(** The proleptic Gregorian year of a day counted from 1970-01-01. *)
Definition year_of_days (days : Z) : Z :=
  let z := days + 719468 in
  let era := z / 146097 in
  let doe := z - era * 146097 in
  let yoe := (doe - doe / 1460 + doe / 36524 - doe / 146096) / 365 in
  let doy := doe - (365 * yoe + yoe / 4 - yoe / 100) in
  let mp := (5 * doy + 2) / 153 in
  yoe + era * 400 + (if mp <? 10 then 0 else 1).

Definition localtime_year (secs : Z) : Z := year_of_days (secs / 86400).

(** [n / d] rounded to the nearest integer, ties to even *)
Definition round_half_even (n d : Z) : Z :=
  let q := n / d in
  let r := n mod d in
  if 2 * r <? d then q
  else if d <? 2 * r then q + 1
  else if Z.even q then q else q + 1.

Definition float_seconds (f : spec_float) : Z :=
  match f with
  | S754_finite s m e =>
    let n := if s then Z.neg m else Z.pos m in
    if 0 <=? e then n * 2 ^ e
    else round_half_even (n * 1000000) (2 ^ (- e)) / 1000000
  | _ => 0
  end.

Definition unicode_isdigit (c : char) : bool :=
  ascii_range 48 57 c || (c =? 0xB2)%N || (c =? 0xB3)%N || (c =? 0xB9)%N.

Lemma utc_decimal_isdigit c :
  is_Some (ascii_decimal c) → unicode_isdigit c = true.
Proof.
  unfold ascii_decimal, unicode_isdigit.
  destruct (ascii_range 48 57 c); [done | intros [? ?]; done].
Qed.

Lemma utc_isdigit_ascii c :
  (c < 128)%N → unicode_isdigit c = ascii_range 48 57 c.
Proof.
  intros Hc. unfold unicode_isdigit.
  replace (c =? 0xB2)%N with false by (symmetry; apply N.eqb_neq; lia).
  replace (c =? 0xB3)%N with false by (symmetry; apply N.eqb_neq; lia).
  replace (c =? 0xB9)%N with false by (symmetry; apply N.eqb_neq; lia).
  by rewrite !orb_false_r.
Qed.

Lemma utc_isdigit_not_space c :
  isspace c = true → unicode_isdigit c = false.
Proof.
  unfold isspace, unicode_isdigit, ascii_range.
  intros Hs. apply not_true_is_false. intros Hd.
  rewrite !orb_true_iff, !andb_true_iff, !N.leb_le, !N.eqb_eq in Hs.
  rewrite !orb_true_iff, !andb_true_iff, !N.leb_le, !N.eqb_eq in Hd.
  unfold char in *. lia.
Qed.

Definition runtime : Runtime := {|
  Py.localtime_year := localtime_year;
  Py.float_seconds := float_seconds;
  Py.unicode_decimal := ascii_decimal;
  Py.unicode_isdigit := unicode_isdigit;
  Py.decimal_isdigit := utc_decimal_isdigit;
  Py.decimal_ascii := λ c _, eq_refl;
  Py.isdigit_ascii := utc_isdigit_ascii;
  Py.isdigit_not_space := utc_isdigit_not_space;
|}.

(** A JSON object written with its keys as literals. *)
Definition obj (items : list (string * json)) : json :=
  JDict (prod_map utf8 id <$> items).

End Utc.

(** * Loops as folds

    A loop body that either raises or applies a function of the
    accumulator makes the loop a fold of these functions that stops at
    the first exception. *)

Import Py.

Section fold_effects.
Context {S X : Type}.

Fixpoint fold_effects (eff : X → result (S → S)) (xs : list X) (s : S)
  : result S :=
  match xs with
  | [] => Ok s
  | x :: xs' =>
    match eff x with
    | Ok f => fold_effects eff xs' (f s)
    | Raise e => Raise e
    end
  end.

(** [body] implements [eff]: it applies the function, or raises the
    exception (whatever it has done to the accumulator by then). *)
Definition implements (body : X → stmt (S := S) unit)
    (eff : X → result (S → S)) : Prop :=
  ∀ x s,
    match eff x with
    | Ok f => body x s = (Ok tt, f s)
    | Raise e => (body x s).1 = Raise e
    end.

Lemma returning_for_each body eff xs s :
  implements body eff →
  returning s (for_each body xs) = fold_effects eff xs s.
Proof.
  intros Himpl. revert s. induction xs as [|x xs IH]; intros s; [done|].
  specialize (Himpl x s). specialize (IH (match eff x with Ok f => f s | _ => s end)).
  unfold returning in *. simpl. unfold bind.
  destruct (eff x) as [f|e].
  - rewrite Himpl. exact IH.
  - destruct (body x s) as [[?|?] ?]; simpl in Himpl; congruence.
Qed.

Lemma fold_effects_app eff xs ys s :
  fold_effects eff (xs ++ ys) s =
  rbind (fold_effects eff xs s) (fold_effects eff ys).
Proof.
  revert s. induction xs as [|x xs IH]; intros s; simpl; [done|].
  destruct (eff x); [apply IH | done].
Qed.

Lemma fold_effects_raise eff pre x post s e :
  eff x = Raise e → is_Ok (fold_effects eff (pre ++ x :: post) s) = false.
Proof.
  intros Hx. rewrite fold_effects_app.
  destruct (fold_effects eff pre s); simpl; [by rewrite Hx | done].
Qed.

Lemma fold_effects_Ok_iff eff xs s :
  is_Ok (fold_effects eff xs s) = true ↔ Forall (λ x, is_Ok (eff x) = true) xs.
Proof.
  revert s. induction xs as [|x xs IH]; intros s; simpl.
  - split; [constructor | done].
  - rewrite Forall_cons. destruct (eff x) as [f|e]; simpl.
    + rewrite IH. tauto.
    + split; [done | intros [? _]; done].
Qed.

(** An invariant with a counter: every effect keeps [P] and moves the
    measure by its own weight. *)
Lemma fold_effects_measure (eff : X → result (S → S)) (μ : S → Z)
    (w : X → Z) (P : S → Prop) xs s s' :
  (∀ x f s, eff x = Ok f → P s → P (f s) ∧ μ (f s) = μ s + w x) →
  P s → fold_effects eff xs s = Ok s' →
  P s' ∧ μ s' = μ s + foldr (λ x n, w x + n) 0 xs.
Proof.
  intros Hstep. revert s. induction xs as [|x xs IH]; intros s Hs Hrun; simpl in *.
  - inversion Hrun; subst. split; [done | lia].
  - destruct (eff x) as [f|e] eqn:Hx; [|done].
    destruct (Hstep x f s Hx Hs) as [HP Hμ].
    destruct (IH (f s) HP Hrun) as [HP' Hμ']. split; [done | lia].
Qed.

(** The table a run returns, if it returns. *)
Definition table_of {A} (r : result A) : option A :=
  match r with Ok a => Some a | Raise _ => None end.

(** Effects that commute pairwise can be folded in any order. *)
Lemma fold_effects_Permutation eff xs ys s :
  (∀ x y f g s, eff x = Ok f → eff y = Ok g → f (g s) = g (f s)) →
  xs ≡ₚ ys →
  table_of (fold_effects eff xs s) = table_of (fold_effects eff ys s).
Proof.
  intros Hcomm Hperm. revert s.
  induction Hperm as [|x xs ys _ IH|x y xs|xs ys zs _ IH1 _ IH2]; intros s; simpl.
  - done.
  - destruct (eff x); [apply IH | done].
  - destruct (eff x) as [f|] eqn:Hx, (eff y) as [g|] eqn:Hy; try done.
    by rewrite (Hcomm x y f g s Hx Hy).
  - by rewrite IH1.
Qed.

End fold_effects.

(** * Tables of sums

    What one record does to a table: it adds its contribution to the
    entry of its key, an absent entry counting as zero. *)

Section bump.
Context `{Countable K} {V : Type} (plus : V → V → V) (zero : V).

Definition bump (k : K) (δ : V) (t : gmap K V) : gmap K V :=
  <[k := plus (default zero (t !! k)) δ]> t.

(** The sum of a measure of the entries over all keys. *)
Definition total (μ : V → Z) (t : gmap K V) : Z :=
  map_fold (λ _ v acc, μ v + acc) 0 t.

Lemma lookup_bump k δ t j :
  bump k δ t !! j =
  if decide (k = j) then Some (plus (default zero (t !! k)) δ) else t !! j.
Proof. unfold bump. by rewrite lookup_insert. Qed.

Lemma bump_comm k1 δ1 k2 δ2 t :
  (∀ a b c, plus (plus a b) c = plus (plus a c) b) →
  bump k1 δ1 (bump k2 δ2 t) = bump k2 δ2 (bump k1 δ1 t).
Proof.
  intros Hplus. apply map_eq. intros j. rewrite !lookup_bump.
  repeat case_decide; simplify_eq; simpl; try done.
  by rewrite Hplus.
Qed.

Lemma dom_bump k δ t : dom (bump k δ t) = {[k]} ∪ dom t.
Proof. unfold bump. by rewrite dom_insert_L. Qed.

Lemma total_empty μ : total μ ∅ = 0.
Proof. unfold total. by rewrite map_fold_empty. Qed.

Lemma total_insert_fresh μ k v t :
  t !! k = None → total μ (<[k := v]> t) = μ v + total μ t.
Proof.
  intros Hk. unfold total. rewrite map_fold_insert_L; [done| |done].
  intros. lia.
Qed.

Lemma total_delete μ k v t :
  t !! k = Some v → total μ t = μ v + total μ (delete k t).
Proof.
  intros Hk. unfold total.
  rewrite (map_fold_delete_L _ _ k v t); [done| |done].
  intros. lia.
Qed.

Lemma total_bump μ k δ t :
  μ zero = 0 → (∀ a b, μ (plus a b) = μ a + μ b) →
  total μ (bump k δ t) = total μ t + μ δ.
Proof.
  intros Hzero Hplus. unfold bump.
  destruct (t !! k) as [v|] eqn:Hk; simpl.
  - rewrite <- insert_delete_eq.
    rewrite total_insert_fresh by apply lookup_delete_eq.
    rewrite (total_delete μ k v t Hk), Hplus. lia.
  - rewrite total_insert_fresh by done. rewrite Hplus, Hzero. lia.
Qed.

(** [setdefault] followed by an update in place is a [bump]. *)
Lemma alter_insert_default (f : V → V) (k : K) (t : gmap K V) :
  alter f k (match t !! k with None => <[k := zero]> t | Some _ => t end)
  = <[k := f (default zero (t !! k))]> t.
Proof.
  destruct (t !! k) as [v|] eqn:Hk; simpl.
  - apply map_eq. intros j. destruct (decide (k = j)) as [<-|].
    + by rewrite lookup_alter_eq, lookup_insert_eq, Hk.
    + by rewrite lookup_alter_ne, lookup_insert_ne.
  - by rewrite alter_insert_eq.
Qed.

End bump.

(** * What one record contributes *)

Section contributions.
Context `{Runtime}.

(** ** Video records *)

Definition video_plus (a b : Statistics.video_entry) : Statistics.video_entry :=
  {| Statistics.post_count := Statistics.post_count a + Statistics.post_count b;
     Statistics.total_likes := Statistics.total_likes a + Statistics.total_likes b;
     Statistics.total_collections :=
       Statistics.total_collections a + Statistics.total_collections b;
     Statistics.total_comments :=
       Statistics.total_comments a + Statistics.total_comments b;
     Statistics.total_shares :=
       Statistics.total_shares a + Statistics.total_shares b |}.

(** The year of a video record: its [create_time] read as an epoch. *)
Definition video_year (item : json) : result Z :=
  rbind (getitem item (utf8 "create_time")) fromtimestamp_year.

(** An engagement field: 0 when absent, [int] of the value when present;
    on a record that is a [dict]. *)
Definition engagement (d : list (str * json)) (key : string) : result Z :=
  match assoc (utf8 key) d with
  | None => Ok 0
  | Some v => int v
  end.

Definition video_contribution (item : json)
  : result (Z * Statistics.video_entry) :=
  match item with
  | JDict d =>
    rbind (video_year item) (λ y,
    rbind (engagement d "liked_count") (λ l,
    rbind (engagement d "collected_count") (λ c,
    rbind (engagement d "comment_count") (λ m,
    rbind (engagement d "share_count") (λ s,
      Ok (y, {| Statistics.post_count := 1; Statistics.total_likes := l;
                Statistics.total_collections := c;
                Statistics.total_comments := m;
                Statistics.total_shares := s |}))))))
  | _ => Raise TypeError
  end.

Definition video_effect (item : json)
  : result (gmap Z Statistics.video_entry → gmap Z Statistics.video_entry) :=
  rbind (video_contribution item) (λ yδ,
    Ok (bump video_plus Statistics.zero_entry yδ.1 yδ.2)).

Lemma get_engagement d key :
  rbind (get (JDict d) (utf8 key) (JInt 0)) int = engagement d key.
Proof. unfold engagement. simpl. by destruct (assoc (utf8 key) d). Qed.

Lemma process_item_implements :
  implements Statistics.process_item video_effect.
Proof.
  intros item t. unfold video_effect, video_contribution, video_year.
  unfold Statistics.process_item, bind, lift, modify.
  destruct item as [| | | | |l|d]; try done.
  rewrite !get_engagement.
  destruct (getitem (JDict d) (utf8 "create_time")) as [ct|e];
    cbn [rbind]; [|done].
  destruct (fromtimestamp_year ct) as [y|e]; cbn [rbind]; [|done].
  destruct (engagement d "liked_count") as [l|e]; cbn [rbind]; [|done].
  destruct (engagement d "collected_count") as [c|e]; cbn [rbind]; [|done].
  destruct (engagement d "comment_count") as [m|e]; cbn [rbind]; [|done].
  destruct (engagement d "share_count") as [s|e]; cbn [rbind]; [|done].
  f_equal. unfold Statistics.setdefault.
  rewrite (alter_insert_default Statistics.zero_entry), !alter_insert_eq.
  reflexivity.
Qed.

■ ■ ■ ■ ■

WHAT THIS TASK INVOLVES: Using the data above, reproduce exactly the lines from the line that contains "Definition unicode_isdigit (c" through the line that contains "unfold ascii_decimal, unicode_isdigit.", including both.

PROBLEM SOLUTION:
Definition unicode_isdigit (c : char) : bool :=
  ascii_range 48 57 c || (c =? 0xB2)%N || (c =? 0xB3)%N || (c =? 0xB9)%N.

Lemma utc_decimal_isdigit c :
  is_Some (ascii_decimal c) → unicode_isdigit c = true.
Proof.
  unfold ascii_decimal, unicode_isdigit.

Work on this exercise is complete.